If there is no exception, then this package has been install. Otherise, you need to install `PyMongo`. In this case, your tutor will give you an instruction on its installation.  Also, make sure that the following is running: the mongoDB server (i.e. `mongod`) and the mongoDB shell (`mongo`)

#### Making a Connection with MongoDB
<span style="color:red">Firstly, start your mongodb Docker container from the last lab.</span>  
Then, we can use one of the following method to make such a connection:

In [3]:
!pip install pymongo
# Need do whenever you do to use latest version



In [4]:
import pymongo
from pymongo import MongoClient

# Method 1: specify the host and port explicitly
client = MongoClient('your host ip address', 27017) 

# Method 2: use the MongoDB URI format
#client = MongoClient('mongodb://your host IP address:27017/') 
client = MongoClient('mongodb://10.192.45.36:27017/')
client

MongoClient(host=['10.192.45.36:27017'], document_class=dict, tz_aware=False, connect=True)

## Getting a Database and Collection

#### Getting a Database 
A single instance of MongoDB, the variable `client`, can manage multiple databases.

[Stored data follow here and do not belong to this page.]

Lemma path_trans (a b c : node) : path E a b -> path E b c -> path E a c.
Proof.
  unfold path. intros H1 H2.
  apply clos_rt_rt1n. apply rt_trans with b; now apply clos_rt1n_rt.
Qed.

Lemma path_step (a b : node) : In (a, b) E -> path E a b.
Proof. intros H. unfold path. econstructor; [exact H | constructor]. Qed.

Lemma iter_sound (u : node) (n : nat) (S : list node) :
  (forall x, In x S -> path E u x) ->
  forall y, In y (iter E n S) -> path E u y.
Proof.
  revert S. induction n as [|n IH]; intros S HS y Hy; simpl in Hy.
  - now apply HS.
  - apply (IH (expand E S)); [|assumption].
    intros x Hx. apply In_expand in Hx. destruct Hx as [Hx|[w [Hw Hwx]]].
    + now apply HS.
    + apply path_trans with w; [now apply HS | now apply path_step].
Qed.

Lemma closed_path (S : list node) (a b : node) :
  closed E S -> In a S -> path E a b -> In b S.
Proof.
  intros Hc Ha Hp. induction Hp as [|a c b Hac _ IH]; [assumption|].
  apply IH. now apply (Hc a c).
Qed.

Lemma iter_mono (n : nat) (S : list node) (x : node) :
  In x S -> In x (iter E n S).
Proof.
  revert S. induction n as [|n IH]; intros S Hx; simpl; [assumption|].
  apply IH. apply In_expand. now left.
Qed.

Lemma closed_expand (S : list node) :
  closed E S -> forall y, In y (expand E S) <-> In y S.
Proof.
  intros Hc y. rewrite In_expand. split; [|tauto].
  intros [H|[x [Hx Hxy]]]; [assumption | now apply (Hc x y)].
Qed.

Lemma closed_iter (n : nat) (S : list node) : closed E S -> closed E (iter E n S).
Proof.
  revert S. induction n as [|n IH]; intros S Hc; simpl; [assumption|].
  apply IH. intros x y Hx Hxy.
  apply (proj2 (closed_expand S Hc y)).
  apply (proj1 (closed_expand S Hc x)) in Hx. now apply (Hc x y).
Qed.

Lemma filter_length_lt {A} (p q : A -> bool) (l : list A) (x : A) :
  (forall y, q y = true -> p y = true) ->
  In x l -> p x = true -> q x = false ->
  (length (filter q l) < length (filter p l))%nat.
Proof.
  intros Hqp. induction l as [|a l IH]; intros Hin Hp Hq; [contradiction|].
  assert (Hle : forall l', (length (filter q l') <= length (filter p l'))%nat).
  { induction l' as [|b l' IH']; simpl; [lia|].
    destruct (q b) eqn:Hqb.
    - rewrite (Hqp b Hqb). simpl. lia.
    - destruct (p b); simpl; lia. }
  simpl. destruct Hin as [->|Hin].
  - rewrite Hp, Hq. simpl. specialize (Hle l). lia.
  - specialize (IH Hin Hp Hq). destruct (q a) eqn:Hqa.
    + rewrite (Hqp a Hqa). simpl. lia.
    + destruct (p a); simpl; lia.
Qed.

When we access a database, use the following syntax:

In [7]:
result = client.list_database_names()
result

db = client.fit3182_db # assume that we use the database fit3182_db that we created in the previous lab.
db
#db = client['fit3182_db'] # another way of getting a database

Database(MongoClient(host=['10.192.45.36:27017'], document_class=dict, tz_aware=False, connect=True), 'fit3182_db')

#### Getting a Collection
Now we can access a collection via the following way:

In [8]:
print(db.list_collection_names())

collection = db.FIT_COMPLEX # FIT_COMPLEX: we created and played with this collection in the previous lab
#collection = db['FIT_COMPLEX'] # another way of getting a collection

['FIT_COMPLEX', 'FIT']


**NOTE**: If the databases and collections did not exist previously, these will be created when the first document is inserted into them. Can you remember how we created a database and collection on the `mongo` shell? Yes the same policy is applied when we are doing the same tasks on `mongo`.

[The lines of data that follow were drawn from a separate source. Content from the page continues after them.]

(** On a disk that holds AISHELL-1 only, the accessors of AISHELL-1
    answer, each in its own shape. *)
Lemma C8_witness :
  (exists oid, outcome (aishell_train_cuts example_self aishell_only_disk 0) =
                 Returned (LazyCuts oid (Path "data/fbank" </> "aishell_cuts_train.jsonl.gz")))
  /\ (exists oid, outcome (aishell_test_cuts example_self aishell_only_disk 0) =
                    Returned {[ "aishell_test" :=
                                LazyCuts oid (Path "data/fbank" </> "aishell_cuts_test.jsonl.gz") ]})
  /\ opened (trace (aishell2_train_cuts example_self aishell_only_disk 0)) =
       [Path "data/fbank" </> "aishell2_cuts_train.jsonl.gz"].
Proof.
  destruct (C8_narrow_accessor_shapes example_self aishell_only_disk 0)
    as ([_ Htrain] & _ & [Hop2 _] & _ & (_ & Htest & _) & _).
  split; [exact (Htrain eq_refl)|]. split; [exact (Htest eq_refl) | exact Hop2].
Defined.

(** ** Further properties *)

Lemma listed_below a self :
  Forall (fun p => anchor p = anchor (fbank_dir self)
                   /\ parts p = (parts (fbank_dir self) ++ below (fbank_dir self) p)%list
                   /\ manifest_place (below (fbank_dir self) p) = true)
         (listed a self).
Proof.
  destruct self as [root]. cbn [fbank_dir].
  destruct a;
    cbv [listed partitions_of train_manifests test_manifests speechio_files
         speechio_partitions zip_with fmap list_fmap snd fbank_dir].
  all: repeat (apply Forall_cons; split;
               [ rewrite ?below_join2, ?below_join1; split_and!;
                 [ reflexivity
                 | cbn; by rewrite <- ?app_assoc
                 | by vm_compute ] | ]).
  all: apply Forall_nil_2.
Qed.

(** X3.  Whatever the disk holds, an accessor only ever opens files
    below its root: the path keeps the root's anchor and components and
    adds one manifest name ending in [.jsonl.gz], alone or inside
    [kespeech] or [wenetspeech]; the names added hold no separator and are
    not dot names, so no path leaves the root. *)
Theorem opened_paths_stay_under_root
    (a : Accessor) (self : t) (w : World) (n : nat) (p : PurePath) :
  p ∈ opened (trace (call a self w n)) ->
  anchor p = anchor (fbank_dir self)
  /\ parts p = (parts (fbank_dir self) ++ below (fbank_dir self) p)%list
  /\ manifest_place (below (fbank_dir self) p) = true.
Proof.
  intros Hp%opened_listed.
  exact (proj1 (Forall_forall _ _) (listed_below a self) p Hp).
Qed.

## CRUD Operations using Python
We learned that data in MongoDB is represented (and stored) using JSON-style documents. In Python, we use built-in "dictionaries" to represent documents in MongoDB. 

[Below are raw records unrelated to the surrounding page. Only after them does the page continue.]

(** The run of [createCommit], step by step. *)
Lemma createCommit_run :
  createCommit path fs octokit opts h =
    if (negb (has_length (files opts)) && negb (has_length (deletedFiles opts))
        && negb (truthy_opt_bool (empty opts)))%bool
    then (inr None, [])
    else
      match validateOptions opts with
      | inl e => (inl e, [])
      | inr _ =>
          match getBaseBranch octokit opts h with
          | (inl e, es1) => (inl e, es1)
          | (inr base, es1) =>
              match getTreeSHA path fs octokit opts base (h ++ es1) with
              | (inl e, es2) => (inl e, es1 ++ es2)
              | (inr treeSHA, es2) =>
                  match
                    if truthy_opt_bool (noParent opts) then inr None
                    else
                      match targetOid base with
                      | inl e => inl e
                      | inr oid => inr (Some [oid])
                      end
                  with
                  | inl e => (inl e, es1 ++ es2)
                  | inr parents =>
                      let created :=
                        RestCreateCommit (owner opts) (repo opts)
                          (message opts) treeSHA parents in
                      match
                        rest_git_createCommit octokit ((h ++ es1) ++ es2)
                          (owner opts) (repo opts) (message opts) treeSHA
                          parents
                      with
                      | inl e => (inl e, es1 ++ es2 ++ [created])
                      | inr commit =>
                          let tail :=
                            try_catch
                              (r <- updateRef octokit opts commit ;;
                               ret (Some r))%async
                              (fun error =>
                                 if negb (isError error) then throw error
                                 else if negb (includes
                                                 "Reference does not exist"
                                                 (error_message error))
                                 then throw error
                                 else
                                   (r <- createRef octokit opts commit ;;
                                    ret (Some r))%async)
                              (((h ++ es1) ++ es2) ++ [created]) in
                          (fst tail, es1 ++ es2 ++ created :: snd tail)
                      end
                  end
              end
          end
      end.
Proof.
  unfold createCommit.
  destruct (negb (has_length (files opts))
            && negb (has_length (deletedFiles opts))
            && negb (truthy_opt_bool (empty opts)))%bool; [reflexivity |].
  destruct (validateOptions opts) as [e | []]; [reflexivity |].
  rewrite bind_lift_inr. unfold bind at 1.
  destruct (getBaseBranch octokit opts h) as [[e | base] es1];
    [reflexivity |].
  unfold bind at 1.
  destruct (getTreeSHA path fs octokit opts base (h ++ es1))
    as [[e | treeSHA] es2]; [reflexivity |].
  destruct (if truthy_opt_bool (noParent opts) then inr None
            else
              match targetOid base with
              | inl e => inl e
              | inr oid => inr (Some [oid])
              end) as [e | parents].
  { unfold bind, lift. now rewrite !app_nil_r. }
  rewrite bind_lift_inr.
  unfold restCreateCommit. rewrite bind_perform.
  now destruct (rest_git_createCommit octokit ((h ++ es1) ++ es2)
                  (owner opts) (repo opts) (message opts) treeSHA _).
Qed.


(** X4.  Every run of [createCommit] makes its calls in this order:
    queries of the remote, then inspections of the disk, then the writes,
    which are at most one tree, then at most one commit object, then at
    most one update of the ref followed by at most one creation of the
    ref.  The ref is never written without a commit object created in the
    same run, and never created without an update tried before. *)
Theorem createCommit_call_order :
  exists queries inspections writes,
    snd (createCommit path fs octokit opts h)
      = queries ++ inspections ++ writes
    /\ Forall (fun e => is_query e = true) queries
    /\ Forall (fun e => is_fs_event e = true) inspections
    /\ write_steps writes = true.
Proof.
  rewrite createCommit_run.
  destruct (negb (has_length (files opts))
            && negb (has_length (deletedFiles opts))
            && negb (truthy_opt_bool (empty opts)))%bool.
  { exists [], [], []. repeat split; constructor. }
  destruct (validateOptions opts) as [e | []].
  { exists [], [], []. repeat split; constructor. }
  pose proof (getBaseBranch_emits h) as Hq.
  destruct (getBaseBranch octokit opts h) as [[e | base] es1];
    simpl in Hq.
  { exists es1, [], []. rewrite !app_nil_r. repeat split;
      [exact Hq | constructor]. }
  destruct (getTreeSHA_calls base (h ++ es1))
    as (inspections & request & Hes2 & Hfs & Hrequest).
  destruct (getTreeSHA path fs octokit opts base (h ++ es1))
    as [[e | treeSHA] es2]; simpl in Hes2; subst es2.
  { exists es1, inspections, request. repeat split; try assumption.
    destruct Hrequest as [-> | (tree & bt & ->)]; reflexivity. }
  destruct (if truthy_opt_bool (noParent opts) then inr None
            else
              match targetOid base with
              | inl e => inl e
              | inr oid => inr (Some [oid])
              end) as [e | parents].
  { exists es1, inspections, request. repeat split; try assumption.
    destruct Hrequest as [-> | (tree & bt & ->)]; reflexivity. }
  cbv zeta.
  destruct (rest_git_createCommit octokit ((h ++ es1) ++ inspections ++ request)
              (owner opts) (repo opts) (message opts) treeSHA _)
    as [e | commit].
  - eexists es1, inspections, (request ++ [_]). simpl.
    rewrite <- !app_assoc. repeat split; try assumption.
    destruct Hrequest as [-> | (tree & bt & ->)]; reflexivity.
  - match goal with
    | |- context [try_catch ?m ?k ?hh] =>
        pose proof (upsert_steps commit hh) as Hsteps;
        set (tail := try_catch m k hh) in *
    end.
    eexists es1, inspections, (request ++ _ :: snd tail). simpl.
    rewrite <- !app_assoc. repeat split; try assumption.
    destruct Hrequest as [-> | (tree & bt & ->)]; exact Hsteps.
Qed.
End Run.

For this activity, we will create another collection: `montours` (Monash Tour) within the database `fit3182_db`.

### Create

Let's create and get a collection:

In [9]:
montours = db.montours

Let's now create a new document:

In [10]:
newTour = {"package":"MonITTour",
    "name":"Monash IT Tour",
    "length":1,
    "price":100,
    "location":"Caulfield",
    "organiser" : {
        "faculty": "FIT",
        "person" : "John Smith"
    },
    "tags":["Monash", "FIT", "Caulfield"]}

### Insert
To insert a document, we can use the `insert_one()` method. For example:

In [11]:
result = montours.insert_one(newTour)

The operation returns an `InsertOneResult` object, which includes an attribute `inserted_id` that contains the `_id` of the inserted document. Let's print the `_id`.

In [12]:
print(result.inserted_id)

66272ae1bb08c8426703fbf6


Let's print the documents in `montours` in a more elaborated way. Remember we used `pretty()` on the `mongo` shell to print a document in a more readable way. Similarly, we can use `pprint` in Python:

In [13]:
from pprint import pprint #"Pretty Printer"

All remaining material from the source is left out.